Exploring the use of a large language model for data extraction in systematic reviews: a rapid feasibility study

2024 Prague [Global Evidence Summit]

Campbell F¹, Craig D¹, Engelbert M², Graziosi S³, Hair K⁴, Kapp C⁵, Khanteymoori A⁶, Schmidt L¹, Thomas J³

¹National Institute for Health and Care Research Innovation Observatory, Population Health Sciences Institute, Newcastle University

²International Initiative For Impact Evaluation (3ie)

³UCL Social Research Institute, University College London

⁴Centre for Clinical Brain Sciences, University of Edinburgh

⁵Institute for Quality and Efficiency in Health Care, Cologne, Germany

⁶Department of Neurosurgery, Neurocenter, Medical Center - University of Freiburg

The emergence of large language models (LLMs) has stimulated much discussion about the potential of these and similar AI tools to promote evidence generation and use. One such use case is the acceleration of evidence synthesis in the form of systematic reviews. If LLMs can decrease the time and human effort required to produce systematic reviews, this could result in substantially greater amounts of high-quality evidence synthesis available to decision-makers. However, careful testing of LLMs for accelerating systematic reviews is needed to ensure they can attain levels of reliability and accuracy comparable to those of human reviewers.

During the 2023 Evidence Synthesis Hackathon, we conducted 2 feasibility studies of using GPT-4, and LLM, to (semi)automate data extraction in systematic reviews. Firstly, to automatically extract study characteristics from studies in the human clinical, animal, and social science domains. We used 2 studies from each category for prompt development and 10 for evaluation. Secondly, we used the LLM to predict PICOs labeled within 100 abstracts in the EBM-NLP data set.

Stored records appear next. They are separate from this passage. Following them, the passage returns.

(* ===== verification/OpValidate.v ===== *)
(** * Op validation

    [Op::validate] of [crates/r9v-ir/src/op.rs]: the dispatch over the closed
    catalog.  On tensors [Tensor::new] accepted, no [validate] reads a slice out
    of range, but for one: [moe_route] reads axis 1 of [expert_ids] without
    testing its rank.

    The typing rule of the matrix product: [validate] as a type checker: on shapes without symbols, which is what a
    captured graph holds, [MatmulOp::validate] accepts exactly the operands the
    documented signature [x [M, K], w [N, K], bias? [N] f32 -> y [M, N]] allows.
    [clean] reads a check that pushes nothing as the condition it tests. *)

From S2P Require Import Prelude Bytes Errors Ops OpCheck OpMove OpMatmul OpSample.

#[global] Open Scope Z_scope.

Definition op_checks (op : Op.t) (inputs outputs : list Tensor) : chk :=
  match op with
  | Op.EmbedGather o => embed_gather_validate inputs outputs o
  | Op.NgramGather o => ngram_gather_validate inputs outputs o
  | Op.QuantAct o => quant_act_validate inputs outputs o
  | Op.Cast o => cast_validate inputs outputs o
  | Op.Copy o => copy_validate inputs outputs o
  | Op.GatherRows => gather_rows_validate inputs outputs
  | Op.ScatterAddRows => scatter_add_rows_validate inputs outputs
  | Op.Split o => split_validate inputs outputs o
  | Op.Concat => concat_validate inputs outputs
  | Op.Norm o => norm_validate inputs outputs o
  | Op.ResidualAdd o => residual_add_validate inputs outputs o
  | Op.ActMul o => act_mul_validate inputs outputs o
  | Op.Activation o => activation_validate inputs outputs o
  | Op.LogitSoftcap o => logit_softcap_validate inputs outputs o
  | Op.Rope o => rope_validate inputs outputs o
  | Op.Matmul o => matmul_validate inputs outputs o
  | Op.MoeRoute o => moe_route_validate inputs outputs o
  | Op.MoeFfn o => moe_ffn_validate inputs outputs o
  | Op.StateWriteKv o => state_write_kv_validate inputs outputs o
  | Op.Attention o => attention_validate inputs outputs o
  | Op.CausalConv1d o => causal_conv1d_validate inputs outputs o
  | Op.LinearAttnScan o => linear_attn_scan_validate inputs outputs o
  | Op.LogitsPostprocess => logits_postprocess_validate inputs outputs
  | Op.Sample o => sample_validate inputs outputs o
  | Op.Verify o => verify_validate inputs outputs o
  | Op.AllReduce o => all_reduce_validate inputs outputs o
  | Op.AllGather o => all_gather_validate inputs outputs o
  | Op.ReduceScatter o => reduce_scatter_validate inputs outputs o
  | Op.AllToAll o => all_to_all_validate inputs outputs o
  | Op.Send o => send_validate inputs outputs o
  | Op.Recv o => recv_validate inputs outputs o
  | Op.Barrier o => barrier_validate inputs outputs o
  end.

Overall, results indicated an accuracy of around 80%, with some variability between domains (82% for human clinical, 80% for animal, and 72% for studies of human social sciences). Causal inference methods and study design were the data extraction items with the most errors. In the PICO study, participants and intervention/control showed high accuracy (>80%), whereas outcomes were more challenging. We also found that the LLM’s responses were not entirely stable across multiple submissions of the same prompt, and the order in which prompts were submitted made a substantial difference to the accuracy of responses.

This work presents a template for future evaluations of LLMs in the context of data extraction for systematic review automation. Our results show that there might be value in using LLMs, for example, as second or third reviewers. However, caution is advised when integrating models such as GPT-4 into systematic review procedures. Further research on stability and reliability in practical settings is warranted for each type of data that is processed by the LLM.